According to Overtime Pay Laws Resource Center, the truckers who fall into the FLSA category are entitled to overtime. Included are snowplow drivers, armored truck drivers, tow truck drivers, salt truck drivers and water truck drivers.
Those who drive a semi-truck and regularly travel across state lines to make deliveries are classified under the Motor Carrier Act, not FLSA. On the other hand, if a driver does fall under FLSA coverage and works more than 40 hours, he or she is entitled to overtime pay. Those who believe that their employer may not be following the law might consult with an attorney with experience in wage and hour claims.
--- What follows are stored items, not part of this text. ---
Lemma lzma_roundtrip_witness :
  let slot := E.GetPosSlot 13 (E.LzmaEnc_FastPosInit 13) in
  exists i, LzmaDecode (mkProps 3 0 2) (replicate (Z.to_nat 7990) 0)
      (LzmaEnc.LzmaEnc_Encode 3 0 2 slot sample sample_answers true ++ [255; 255]) (replicate 18 7) =
    Returned LZMA_RESULT_OK i 16 (sample ++ [7; 7]).
Proof.
  apply (lzma_roundtrip (mkProps 3 0 2) 13 (2 ^ 31) sample sample_answers true (replicate (Z.to_nat 7990) 0) (replicate 18 7)
           [255; 255]).
  - split_and!; simpl; lia.
  - by right.
  - repeat constructor; unfold byte; lia.
  - repeat constructor; unfold byte; lia.
  - repeat constructor; unfold byte; lia.
  - vm_compute. discriminate.
  - simpl. lia.
  - by left.
  - vm_compute. reflexivity.
Defined.
(** C16: Whatever the options, if one byte of an image mkimage wrote has changed
    on the way to memory, [linux_loader] refuses it: it returns 1 and leaves
    memory alone. *)
Theorem linux_loader_detects malloc fuel tinf_crc32 o mtime files image m addr unc_len unc_len_at i b :
  crc_law tinf_crc32 -> options_ok o -> Forall (Forall byte) files ->
  mkimage tinf_crc32 o mtime files = Some image ->
  byte_memory m -> 0 <= addr -> addr + Z.of_nat (length image) < 2 ^ 32 ->
  (i < length image)%nat -> byte b -> image !! i <> Some b ->
  holds m addr (<[i := b]> image) ->
  linux_loader malloc fuel m addr unc_len unc_len_at = Some (Refused m).
Proof.
  intros Hlaw Ho Hf Hmk Hm Ha Hlen Hi Hb Hne Hholds.
  destruct (mkimage_parts tinf_crc32 o mtime files image) as (ep & data & Eep & Ed & Hdata & Himg & Hok & Hseal & Hdcrc);
    try done; [by intros; eapply image_data_bytes|]. set (h := make_header _ _ _ _ _) in *.
  assert (Hhl : length (header_bytes h) = 64%nat) by apply length_header_bytes, ho_name, Hok.
  assert (Hmagic : ih_magic h = IH_MAGIC) by done.
  assert (Hsize : ih_size h = Z.of_nat (length data)).
  { cbn. apply wrap_small. rewrite Himg, length_app in Hlen. lia. }
  assert (Hd64 : u32 (addr + sizeof_image_header) = addr + 64).
  { apply wrap_small. rewrite Himg, length_app, Hhl in Hlen. unfold sizeof_image_header. lia. }
  pose proof (magic_bytes h) as Hmb. rewrite Hmagic in Hmb.
  clearbody h. subst image. rewrite length_app, Hhl in *.
  destruct (decide (i < 64)%nat) as [Hi64|Hi64].
  - rewrite insert_app_l in Hholds by lia. rewrite lookup_app_l in Hne by lia.
    apply holds_app in Hholds as [Hh _]. unfold holds in Hh. rewrite length_insert, Hhl in Hh.
    assert (Hfst : read_bytes m addr 4 = take 4 (<[i := b]> (header_bytes h))).
    { rewrite <- Hh. change (Z.of_nat 64) with (4 + 60). rewrite read_bytes_app by lia.
      by rewrite take_app_length' by (by rewrite length_read_bytes). }
    destruct (decide (i < 4)%nat) as [Hi4|Hi4].
    + apply linux_loader_unknown; rewrite take_insert_lt, <- Hmb in Hfst by done;
        eapply (magic_changed m addr i b); try done; rewrite Hmb, lookup_take_lt; done.
    + rewrite linux_loader_magic.
      * rewrite decide_False; [done|]. intros [Hs _]. revert Hs.
        apply (sealed_breaks h _ i b); try done; [by apply read_header_ok|lia|by rewrite header_bytes_read].
      * rewrite take_insert_ge, <- Hmb in Hfst by lia.
        apply word_at_holds; [unfold word, IH_MAGIC; lia|done].
  - rewrite insert_app_r_alt, Hhl in Hholds by lia. rewrite lookup_app_r, Hhl in Hne by lia.
    apply holds_app in Hholds as [Hh Hd]. rewrite Hhl in Hd. unfold holds in Hd. rewrite length_insert in Hd. change (Z.of_nat 64) with 64 in Hd.
    rewrite <- (read_header_holds m addr h) in * by done.
    rewrite linux_loader_magic by done. rewrite decide_False; [done|].
    intros [_ Hc]. rewrite Hsize, Hd64, Hd in Hc. revert Hc. rewrite Hdcrc.
    apply crc32_changes; [unfold word; lia|done|lia|done|done].
Qed.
There are approximately 1.7 million truck drivers employed in the United States, and the mean hourly wage is $20.96. The states of Texas and California have the most people employed in this profession.
Unpaid overtime can be a problem for truck drivers. A recent class-action lawsuit was filed in California because drivers had to work shifts lasting more than four hours without providing a 10-minute rest break. Some companies were forcing employees to work shifts longer than 5 or 10 hours without a 30-minute meal break. They also failed to pay for all hours worked.
Drivers who think they may be working overtime without pay may want to consult an attorney versed in wage and hour claims. A legal professional might be an ally in helping recover lost wages.